Il en est ainsi de quelques rares artistes lyriques qui avancent dans la carrière en maintenant une constance dans la qualité de leur chant. Andreas Scholl appartient à cette classe rare. Savant équilibre entre naturelle aisance et maîtrise technique jamais prise en défaut ? Oui mais pas seulement. L’art de Scholl ne se limite pas à une fonctionnalité aussi contrôlée soit-elle. Il est d’abord inspiré. En témoignait son récital de « Musiques au temps de Shakespeare » donné dans le cadre du programme Grandes Voix à l’Opéra de Clermont par le Centre Lyrique. Sa capacité à donner vie au répertoire passe par l’émotion vécue, par l’expression des sentiments dont il se fait le passeur. Dispositions qui s’imposent particulièrement dans Purcell et plus encore à travers cette pièce emblématique qu’est « Music for a While ». Scholl en traduit toute la pudeur et l’intensité de l’émotion contenue, en déployant toute une gamme de teintes raffinées. On retrouve chez lui ce plaisir à extravertir en quelque sorte une musicalité très sûre qui est sa signature. Mais la vocalisation, véloce et ductile, fuit toute démonstrativité factice. Il se donne entièrement à cette intelligence dramatique que légitime une belle compréhension de la prosodie de la langue anglaise et tout spécialement du chant élisabéthain.

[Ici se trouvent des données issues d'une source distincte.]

(** What the receive path keeps of a station. The frames waiting in its sixteen reordering windows are named by their
    slots (the [tag] of [Reorder]). [on_auth_list]: [auth_list] is linked. *)
(* src: include/sta_info.h:267-309 sta_info *)
Record sta_info : Type := mkSta {
  mac_addr : list Z; sta_state : Z; flags : Z; aid : Z;
  ieee8021x_blocked : Z; dot118021XPrivacy : Z; dot118021x_UncstKey : list Z;
  sta_recvpriv : sta_recv_priv; sta_defrag : defrag_state;
  recvreorder_ctrl : list recv_reorder_ctrl; on_auth_list : bool }.

(** [sta_hash]: the stations of each bucket, in order. [sta_aid]: who has the id [i + 1]. *)
(* src: include/sta_info.h:666-708 sta_priv *)
Record sta_priv : Type := mkStaPriv {
  pstainfo_buf : list sta_info; sta_hash : list (list nat); free_sta_queue : list nat; asoc_sta_count : Z;
  auth_list_cnt : Z; sta_aid : list (option nat); started_aid : Z; rr_aid : bool; max_num_sta : Z }.

Definition max_aid (P : sta_priv) : Z := zlen (sta_aid P).

(** ** The code *)

(* src: include/sta_info.h:737-752 wifi_mac_hash *)
Definition wifi_mac_hash (mac : list Z) : Z :=
  let x := addr mac 0 in
  let x := Z.lxor (u32 (Z.shiftl x 2)) (addr mac 1) in
  let x := Z.lxor (u32 (Z.shiftl x 2)) (addr mac 2) in
  let x := Z.lxor (u32 (Z.shiftl x 2)) (addr mac 3) in
  let x := Z.lxor (u32 (Z.shiftl x 2)) (addr mac 4) in
  let x := Z.lxor (u32 (Z.shiftl x 2)) (addr mac 5) in
  let x := Z.lxor x (Z.shiftr x 8) in
  x & (Z.of_nat NUM_STA - 1).

(** A reordering window as it is set up; the counters of [recv_priv] are kept per window. *)
(* src: core/rtw_sta_mgt.c:588-605 rtw_alloc_stainfo *)
Definition fresh_ctrl : recv_reorder_ctrl := mkCtrl false 0xffff 64 [] false false false false (Reorder.mkCnt 0 0 0 0 0 0).

(** Everything is cleared, then the numbers are set to the value no frame has. *)
(* src: core/rtw_sta_mgt.c:194-226 _rtw_init_stainfo *)
Definition fresh_sta (hwaddr : list Z) : sta_info :=
  mkSta hwaddr 0 0 0 0 0 (zeros 32) init_sta_recv (mkDs 0 []) (replicate 16 fresh_ctrl) false.

Definition empty_sta : sta_info := fresh_sta (zeros 6).

(** All allocations have succeeded. [started] is 1; [aids] is what the HAL allows. *)
(* src: core/rtw_sta_mgt.c:259-309 _rtw_init_sta_priv *)
Definition init_sta_priv (aids : nat) : sta_priv :=
  mkStaPriv (replicate NUM_STA empty_sta) (replicate NUM_STA []) (seq 0 NUM_STA) 0 0 (replicate aids None) 1 false (Z.of_nat NUM_STA).

Definition sta_at (P : sta_priv) (s : nat) : sta_info := default empty_sta (pstainfo_buf P !! s).

Definition with_table (P : sta_priv) (b : list sta_info) (h : list (list nat)) (q : list nat) (n : Z) : sta_priv :=
  mkStaPriv b h q n (auth_list_cnt P) (sta_aid P) (started_aid P) (rr_aid P) (max_num_sta P).

Definition set_sta (P : sta_priv) (s : nat) (x : sta_info) : sta_priv :=
  with_table P (<[s := x]> (pstainfo_buf P)) (sta_hash P) (free_sta_queue P) (asoc_sta_count P).

(** [None]: NULL; in the branch of a hash out of range the record is lost. *)
(* src: core/rtw_sta_mgt.c:517-641 rtw_alloc_stainfo *)
Definition rtw_alloc_stainfo (P : sta_priv) (hwaddr : list Z) : option nat * sta_priv :=
  match free_sta_queue P with
  | [] => (None, P)
  | s :: q =>
      let b := <[s := fresh_sta hwaddr]> (pstainfo_buf P) in
      let index := wifi_mac_hash hwaddr in
      if Z.of_nat NUM_STA <=? index then (None, with_table P b (sta_hash P) q (asoc_sta_count P))
      else (Some s, with_table P b (alter (fun l => l ++ [s]) (Z.to_nat index) (sta_hash P)) q (asoc_sta_count P + 1))
  end.

(** The first station of a bucket with the address. *)
(* src: core/rtw_sta_mgt.c:981-995 rtw_get_stainfo *)
Fixpoint bucket_search (P : sta_priv) (a : list Z) (l : list nat) : option nat :=
  match l with
  | [] => None
  | s :: l => if list_eqb (mac_addr (sta_at P s)) a then Some s else bucket_search P a l
  end.

(** A group address stands for the broadcast station. *)
(* src: core/rtw_sta_mgt.c:953-1000 rtw_get_stainfo *)
Definition rtw_get_stainfo (P : sta_priv) (hwaddr : option (list Z)) : option nat :=
  match hwaddr with
  | None => None
  | Some h =>
      let a := if IS_MCAST h then bc_addr else h in
      bucket_search P a (default [] (sta_hash P !! Z.to_nat (wifi_mac_hash a)))
  end.

(* src: core/rtw_sta_mgt.c:1002-1035 rtw_init_bcmc_stainfo *)
Definition rtw_init_bcmc_stainfo (P : sta_priv) : sta_priv := snd (rtw_alloc_stainfo P bc_addr).
(* src: core/rtw_sta_mgt.c:1037-1045 rtw_get_bcmc_stainfo *)
Definition rtw_get_bcmc_stainfo (P : sta_priv) : option nat := rtw_get_stainfo P (Some bc_addr).

(** The slots of the frames a station holds: those of its windows, then its fragments. *)
Definition held (x : sta_info) : list nat :=
  concat (map (fun c => map (fun f => Z.to_nat (tag f)) (pending c)) (recvreorder_ctrl x)) ++ slots (ds_q (sta_defrag x)).

Definition unlink (s : nat) (h : list (list nat)) : list (list nat) := map (filter (.≠ s)) h.

(** The timers stopped, the windows and the fragment queue emptied, every frame given back. *)
(* src: core/rtw_sta_mgt.c:777-819 rtw_free_stainfo *)
Definition drop_frames (x : sta_info) (pool : recv_pool) : sta_info * recv_pool :=
  (mkSta (mac_addr x) (sta_state x) (flags x) (aid x) (ieee8021x_blocked x) (dot118021XPrivacy x) (dot118021x_UncstKey x)
     (sta_recvpriv x) (mkDs (ds_keytrack (sta_defrag x)) [])
     (map (fun c => mkCtrl (enable c) (indicate_seq c) (wsize_b c) [] (bReorderWaiting c) false (reorder_wow c) false (cnt c))
          (recvreorder_ctrl x)) (on_auth_list x),
   foldl (fun p s => rtw_free_recvframe s p) pool (held x)).

(** The id is given back by an access point only. *)
(* src: core/rtw_sta_mgt.c:861-871 rtw_free_stainfo *)
Definition release_aid (is_ap : bool) (P : sta_priv) (s : nat) (x : sta_info) : list (option nat) * sta_info :=
  let i := Z.to_nat (aid x - 1) in
  if is_ap && (0 <? aid x) && bool_decide (sta_aid P !! i = Some (Some s)) then
    (<[i := None]> (sta_aid P),
     mkSta (mac_addr x) (sta_state x) (flags x) 0 (ieee8021x_blocked x) (dot118021XPrivacy x) (dot118021x_UncstKey x)
       (sta_recvpriv x) (sta_defrag x) (recvreorder_ctrl x) (on_auth_list x))
  else (sta_aid P, x).

(** [is_ap]: [pmlmeinfo->state == _HW_STATE_AP_]. *)
(* src: core/rtw_sta_mgt.c:645-898 rtw_free_stainfo *)
Definition rtw_free_stainfo (is_ap : bool) (psta : option nat) (P : sta_priv) (pool : recv_pool) : sta_priv * recv_pool :=
  match psta with
  | None => (P, pool)
  | Some s =>
      let x := sta_at P s in
      let h := unlink s (sta_hash P) in
      let n := asoc_sta_count P - 1 in
      let x := mkSta (mac_addr x) (sta_state x & ~~ WIFI_ASOC_STATE) (flags x) (aid x) (ieee8021x_blocked x)
                 (dot118021XPrivacy x) (dot118021x_UncstKey x) (sta_recvpriv x) (sta_defrag x) (recvreorder_ctrl x) (on_auth_list x) in
      let '(x, pool) := drop_frames x pool in
      let authn := if on_auth_list x then u8 (auth_list_cnt P - 1) else auth_list_cnt P in
      let x := mkSta (mac_addr x) (sta_state x) (flags x) (aid x) (ieee8021x_blocked x) (dot118021XPrivacy x)
                 (dot118021x_UncstKey x) (sta_recvpriv x) (sta_defrag x) (recvreorder_ctrl x) false in
      let '(aids, x) := release_aid is_ap P s x in
      (mkStaPriv (<[s := x]> (pstainfo_buf P)) h (free_sta_queue P ++ [s]) n authn aids (started_aid P) (rr_aid P) (max_num_sta P), pool)
  end.

(** Every station but the broadcast one is unlinked and noted down, then freed; with one station left, nothing is done. *)
(* src: core/rtw_sta_mgt.c:901-950 rtw_free_all_stainfo *)
Definition rtw_free_all_stainfo (is_ap : bool) (P : sta_priv) (pool : recv_pool) : sta_priv * recv_pool :=
  let pbcmc := rtw_get_bcmc_stainfo P in
  if asoc_sta_count P =? 1 then (P, pool)
  else
    let free_sta_list := filter (fun s => Some s ≠ pbcmc) (concat (sta_hash P)) in
    let P := with_table P (pstainfo_buf P) (map (filter (fun s => Some s = pbcmc)) (sta_hash P)) (free_sta_queue P) (asoc_sta_count P) in
    foldl (fun st s => rtw_free_stainfo is_ap (Some s) (fst st) (snd st)) (P, pool) free_sta_list.

(** ** Association ids *)

(** The search from [i] on, [n] turns left: where it stops, with the number of ids found in use. *)
(* src: core/rtw_sta_mgt.c:1053-1059 rtw_aid_alloc *)
Fixpoint aid_search (P : sta_priv) (n : nat) (i used_cnt : Z) : Z * Z :=
  match n with
  | O => (i, used_cnt)
  | S n =>
      let aid := (i + started_aid P - 1) mod max_aid P + 1 in
      match sta_aid P !! Z.to_nat (aid - 1) with
      | Some None => (i, used_cnt)
      | _ => if max_num_sta P <=? used_cnt + 1 then (i, used_cnt + 1) else aid_search P n (i + 1) (used_cnt + 1)
      end
  end.

(* src: core/rtw_sta_mgt.c:1048-1073 rtw_aid_alloc *)
Definition rtw_aid_alloc (P : sta_priv) (s : nat) : Z * sta_priv :=
  let '(i, used_cnt) := aid_search P (Z.to_nat (max_aid P)) 0 0 in
  let a := if (max_aid P <=? i) || (max_num_sta P <=? used_cnt) then 0 else (i + started_aid P - 1) mod max_aid P + 1 in
  let x := sta_at P s in
  let b := <[s := mkSta (mac_addr x) (sta_state x) (flags x) a (ieee8021x_blocked x) (dot118021XPrivacy x)
                    (dot118021x_UncstKey x) (sta_recvpriv x) (sta_defrag x) (recvreorder_ctrl x) (on_auth_list x)]> (pstainfo_buf P) in
  (a, mkStaPriv b (sta_hash P) (free_sta_queue P) (asoc_sta_count P) (auth_list_cnt P)
        (if a =? 0 then sta_aid P else <[Z.to_nat (a - 1) := Some s]> (sta_aid P))
        (if (a =? 0) || negb (rr_aid P) then started_aid P else a mod max_aid P + 1) (rr_aid P) (max_num_sta P)).

(** ** Specification *)

Definition mac_of (P : sta_priv) (s : nat) : list Z := mac_addr (sta_at P s).
Definition linked (P : sta_priv) : list nat := concat (sta_hash P).

(** Every record is free or in the bucket of its address; addresses do not repeat; the counter counts. *)
Record table_ok (P : sta_priv) : Prop := {
  t_buf : length (pstainfo_buf P) = NUM_STA;
  t_hash : length (sta_hash P) = NUM_STA;
  t_slots : linked P ++ free_sta_queue P ≡ₚ seq 0 NUM_STA;
  t_bucket : forall i l s, sta_hash P !! i = Some l -> s ∈ l -> wifi_mac_hash (mac_of P s) = Z.of_nat i;
  t_count : asoc_sta_count P = zlen (linked P);
  t_uniq : NoDup (map (mac_of P) (linked P)) }.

L’émission reste ferme dans des aigus limpides d’une plénitude et d’une distinction exempte de toute affectation. « Recollection » de Haydn est aussi un bel exemple de la spontanéité et de la profondeur méditative dont il est capable. Le timbre, intense et ferme dans le haut du registre, n’accuse pas la moindre pâleur sur les lignes filées de « I will give my love an apple » caractéristiques autant par leur lenteur que par leur longueur. L’esthétique d’un Scholl trouve sa parfaite plénitude dans la noblesse du chant incarnation au plus haut point la beauté de l’expression. Le tout soutenu par une lisibilité totale et un art accompli de la théâtralité que subliment l’humour de « I care not for these ladies » de Thomas Campion ou les rythmes enjoués de « Come again » de Dowland.
© Thierry Lindauer
Les teintes restent toujours d’une parfaite délicatesse y compris lorsqu’il passe sans rupture en voix de poitrine dans « My love is like a red, red rose ». Plus que l’élégance des vocalises sur l’Hallelujah final de « An evening hymn » de Purcell, les vertus qui séduisent chez ce contre-ténor d’une remarquable stabilité de timbre, ce sont la sincérité et le charisme. Que ce soit dans le registre classique – « The wanderer » de Haydn – ou les folksongs – Waly, Waly –, Scholl se distingue par ce mélange de spontanéité et de séduction d’une émouvante franchise. Précision et vitalité du chant ne perdent jamais de vue que sans un très sûr instinct poétique ce type de répertoire se réduirait à un bien prosaïque exercice de style. Et ça, Scholl en fait sa règle d’or.
Le toucher aux souplesses félines de Tamar Halperin épouse le chant et se confond à la phrase vocale avec un naturel et un respect d’une probité stylistique étonnants. On peut saluer sans réserve la qualité d’un tel travail. Le résultat en est une parfaite complicité d’objectif et un partage de sensibilité qui mérite d’être souligné.